从法律的表述上看，去识别化处理应当具有三个要素：一是对个人信息去识别的技术手段，即技术要素；二是处理后的个人信息不能定位特定主体，此为目的要素；三是处理后个人信息不能复原。由于目前我国尚未确立个人信息去识别化的规则，疫情防控中涉疫人员的信息去识别化也没有统一标准。本文认为，在制定技术标准时，可以围绕降低再识别风险的必要过程来进行设计，对不同的再识别风险进行评估，进而采取相应的匿名化技术。[22]个人信息的再识别风险越高，越应当采取更严格的去识别化标准。对个人信息的再识别风险进行评估时，应当注意以下两个影响因素：(1)再识别风险程度受个人信息种类的影响。根据欧盟法对个人信息的规定，“识别”是核心要素，包括“被识别”和“可识别”。前者是指根据正在处理的个人信息已经直接识别到信息主体的身份，如新冠病毒感染者、密切接触者等特定人群的姓名、身份证件号码、生物识别信息，后者则是指根据正在处理的信息无法直接识别到特定自然人，需要与其他信息结合才能进行识别，如性别、位置信息、行踪轨迹等。显然，可直接识别的个人信息的再识别风险极高，在去识别化处理中应当直接删除或替换。而仅能间接识别的个人信息的再识别风险低，在疫情防控中发挥着追踪密切接触者、疫情监测等重要的利用价值，可以适当保留，在确保个人信息安全的同时保障公众知情权的实现。(2)再识别风险程度受信息接收者不同的影响。需要向社会公众公布的信息显然再识别风险很高，应当采取最严格的去识别化标准。而对于仅供公权力机关内部和科研机构、医疗机构等主体用于疫情防控、分析研究、保管留存的信息，与信息控制主体约定限制使用条款等即可实现风险防控的目的，因此可以放宽去识别化的标准。[23]
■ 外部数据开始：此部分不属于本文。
Lemma reserve_head_alone (sid fuel : nat) (id c0 : string)
    (rest : list string) (n nd : znode) (w : world) :
  consumer_path id →
  is_Some (nodes w !! "/queue/items") →
  sorted (children (nodes w) "/queue/items") = c0 :: rest →
  nodes w !! item_path c0 = Some n →
  data n ≠ "" →
  children (nodes w) (item_path c0) = [] →
  nodes w !! slot_path id = Some nd →
  let w' :=
    set_nodes w (delete (item_path c0)
                   (<[slot_path id := write_data nd (data n)]> (nodes w))) in
  run sid (reserve (S fuel) {| _id := Some id |} false) w =
    (Returned (Some (data n)), w',
     [(GetChildren "/queue/items" false,
       inr (RChildren (children (nodes w) "/queue/items")));
      (Get (item_path c0), inr (RData (data n) (zstat n)));
      (SetData (slot_path id) (data n) (-1), inr RUnit);
      (Delete (item_path c0) (version (zstat n)), inr RUnit)]) ∧
  run sid (reserve (S fuel) {| _id := Some id |} true) w =
    (Returned (Some (data n)), w',
     [(Cv_acquire, inr RUnit);
      (GetChildren "/queue/items" true,
       inr (RChildren (children (nodes w) "/queue/items")));
      (Get (item_path c0), inr (RData (data n) (zstat n)));
      (SetData (slot_path id) (data n) (-1), inr RUnit);
      (Delete (item_path c0) (version (zstat n)), inr RUnit);
      (Cv_release, inr RUnit)]).
Proof.
  intros Hid [dir Hdir] Hsorted Hn Hdata Hleaf Hslot w'.
  assert (Hne : item_path c0 ≠ slot_path id).
  { apply not_eq_sym. by apply slot_not_item. }
  destruct n as [[|a v] st]; [done|]. cbn [data zstat] in *.
  split.
  - cbn [reserve _simple_reserve]. rewrite run_bind, run_get_children, Hdir.
    cbn beta iota zeta. rewrite Hsorted. cbn [length Nat.eqb].
    cbn [simple_scan _fullpath _id bind].
    fold (slot_path id). fold (item_path c0).
    rewrite !run_bind.
    rewrite (move_wins sid _ _ _ nd w Hn) by done.
    reflexivity.
  - cbn [reserve _blocking_reserve]. rewrite run_bind, run_cv_acquire.
    cbn beta iota zeta. rewrite run_bind, run_get_children.
    cbn [nodes set_cv]. rewrite Hdir. cbn beta iota zeta. rewrite Hsorted.
    cbn [blocking_scan _fullpath _id bind].
    fold (slot_path id). fold (item_path c0).
    rewrite !run_bind.
    rewrite (move_wins sid _ _ _ nd (set_cv w (S (cv w))) Hn) by done.
    reflexivity.
Qed.
(** X4: the partition is fair while the float quotients are exact
    (length * num_splits < 2^53): every pair gets
    floor(length / num_splits) or one more, and never more than
    ceil(length / num_splits). *)
Theorem split_fair (start length num_splits : Z) (ps : list (Z * Z)) (o l : Z) :
  0 ≤ length → 1 ≤ num_splits → length * num_splits < 2 ^ 53 →
  _split start length num_splits = Return ps →
  (o, l) ∈ ps →
  length `div` num_splits ≤ l ≤ (length + num_splits - 1) `div` num_splits.
Proof.
  intros H0 Hn Hex Hsplit Hin.
  assert (length `div` num_splits ≤ l ∧ l * num_splits < length + num_splits) as [Hlo Hhi].
  { destruct (decide (num_splits ≤ length)).
    - rewrite split_standard in Hsplit by lia. injection Hsplit as <-.
      unfold cuts in Hin. apply list_elem_of_fmap in Hin as (i & [= -> ->] & Hi).
      apply elem_of_seqZ in Hi. unfold bp.
      pose proof (Z.div_mod (length * i) num_splits ltac:(lia)).
      pose proof (Z.div_mod (length * (i + 1)) num_splits ltac:(lia)).
      pose proof (Z.div_mod length num_splits ltac:(lia)).
      pose proof (Z.mod_pos_bound (length * i) num_splits ltac:(lia)).
      pose proof (Z.mod_pos_bound (length * (i + 1)) num_splits ltac:(lia)).
      pose proof (Z.mod_pos_bound length num_splits ltac:(lia)).
      split; nia.
    - rewrite split_special in Hsplit by lia. injection Hsplit as <-.
      rewrite Z.div_small by lia.
      apply elem_of_app in Hin as [Hin|Hin].
      + apply list_elem_of_fmap in Hin as (i & [= -> ->] & Hi).
        apply elem_of_seqZ in Hi. lia.
      + apply elem_of_replicate in Hin as [[= -> ->] _]. lia. }
  split; [done|]. apply Z.div_le_lower_bound; lia.
Qed.

Lemma split_fair_witness :
  0 ≤ 10 ∧ 1 ≤ 4 ∧ 10 * 4 < 2 ^ 53 ∧ 10 `div` 4 ≤ 3 ≤ (10 + 4 - 1) `div` 4.
Proof.
  split; [lia|]. split; [lia|]. split; [lia|].
  apply (split_fair 0 10 4 [(0, 2); (2, 3); (5, 2); (7, 3)] 2 3);
    [lia|lia|lia|reflexivity|]. set_solver.
Defined.

(** * Further properties of the pool *)

Section Lifecycle.

Variable globals : gmap string operation.

Lemma alive_send request w :
  alive globals w →
  w_status (step globals request (_message_loop globals w)) = Listening →
  alive globals (send request w).
Proof. intros Hal Hs. unfold alive. by rewrite message_loop_send. Qed.


Lemma message_loop_clear w :
  alive globals w →
  _message_loop globals (send {["op" := VStr "clear_all_data"]} w)
  = set_data ∅ (_message_loop globals w).
Proof. intros Hal. by rewrite message_loop_send. Qed.


End Lifecycle.

(** X5: [start_processes] adds max(0, _cpu_count - 1) children, each
    listening with empty pipes, and keeps the children already there and
    main's store; so a second call doubles the pool instead of leaving it
    as it is. *)
Theorem start_processes_adds_children (st : pool) :
  len (_pipes (start_processes st))
  = len (_pipes st) + Z.max 0 (_cpu_count st - 1)
  ∧ take (length (_pipes st)) (_pipes (start_processes st)) = _pipes st
  ∧ Forall (λ w, w_status w = Listening ∧ w_inbox w = [] ∧ w_outbox w = [])
      (drop (length (_pipes st)) (_pipes (start_processes st)))
  ∧ _process_data (start_processes st) = _process_data st
  ∧ len (_pipes (start_processes (start_processes st)))
    = len (_pipes st) + 2 * Z.max 0 (_cpu_count st - 1).
Proof.
  assert (∀ st, _pipes (start_processes st)
               = _pipes st ++ replicate (Z.to_nat (_cpu_count st - 1))
                                (Worker (_process_data st) [] [] [] Listening)
               ∧ _process_data (start_processes st) = _process_data st
               ∧ _cpu_count (start_processes st) = _cpu_count st) as Heq.
  { intros st0. unfold start_processes.
    rewrite start_processes_loop, range_0, length_seqZ. done. }
  destruct (Heq st) as (Hp & Hd & Hc). destruct (Heq (start_processes st)) as (Hp2 & _ & _).
  split_and!.
  - rewrite Hp. unfold len. rewrite length_app, length_replicate. lia.
  - rewrite Hp. by rewrite take_app_length.
  - rewrite Hp, drop_app_length. by apply Forall_replicate.
  - done.
  - rewrite Hp2, Hp, Hc. unfold len. rewrite !length_app, !length_replicate. lia.
Qed.



Section Broadcast.

Variable globals : gmap string operation.

Lemma settle_send_same_data st data_dict entries :
  heap st !! data_dict = Some entries →
  entries !! "op" = None →
  Forall (alive globals) (_pipes st) →
  _pipes (settle globals (send_same_data data_dict st))
  = (λ w, set_data (entries ∪ w_data (_message_loop globals w))
            (_message_loop globals w)) <$> _pipes st.
Proof.
  intros H Hop Hal. rewrite (send_same_data_eq _ _ _ H). unfold settle. simpl.
  rewrite <- list_fmap_compose. apply Forall_fmap_ext_1.
  eapply Forall_impl; [exact Hal|]. intros w Hw. simpl.
  rewrite message_loop_set_data by (done || by rewrite lookup_insert_eq).
  by rewrite delete_insert_id.
Qed.

Lemma clear_all_data_alive st :
  Forall (alive globals) (_pipes st) →
  Forall (alive globals) (_pipes (clear_all_data st)).
Proof.
  intros Hal. unfold clear_all_data. simpl. rewrite Forall_fmap.
  eapply Forall_impl; [exact Hal|]. intros w Hw. simpl.
  unfold alive. by rewrite message_loop_clear.
Qed.

End Broadcast.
综上，出于防控疫情和社会治理的需要，对个人信息的保护应当是有限度的，不应对信息控制者的收集和利用行为过分苛责，对于征求信息主体知情同意的、合法收集使用的、采取去识别化技术处理的等具有合法依据的行为，应当作出罪化处理。

五、结语

重大传染病防控期间，个人信息的权利保护与价值利用必须在法治轨道上运行。[24]法律在强调个人信息保护的同时，也要注重保护限度，处理好涉疫情信息保护与信息利用之间的关系，坚持在比例原则的指引下寻求个人法益与公共法益之间的价值平衡。既要防止疫情时期个人信息权利无限度地让步于公共卫生安全，也要警惕法律对个人信息保护的过度膨胀，实现个人权利自由、社会公共利益、国家信息安全之间的价值平衡，构建和完善个人信息保护的法律体系，为防控疫情提供有效的法律保障。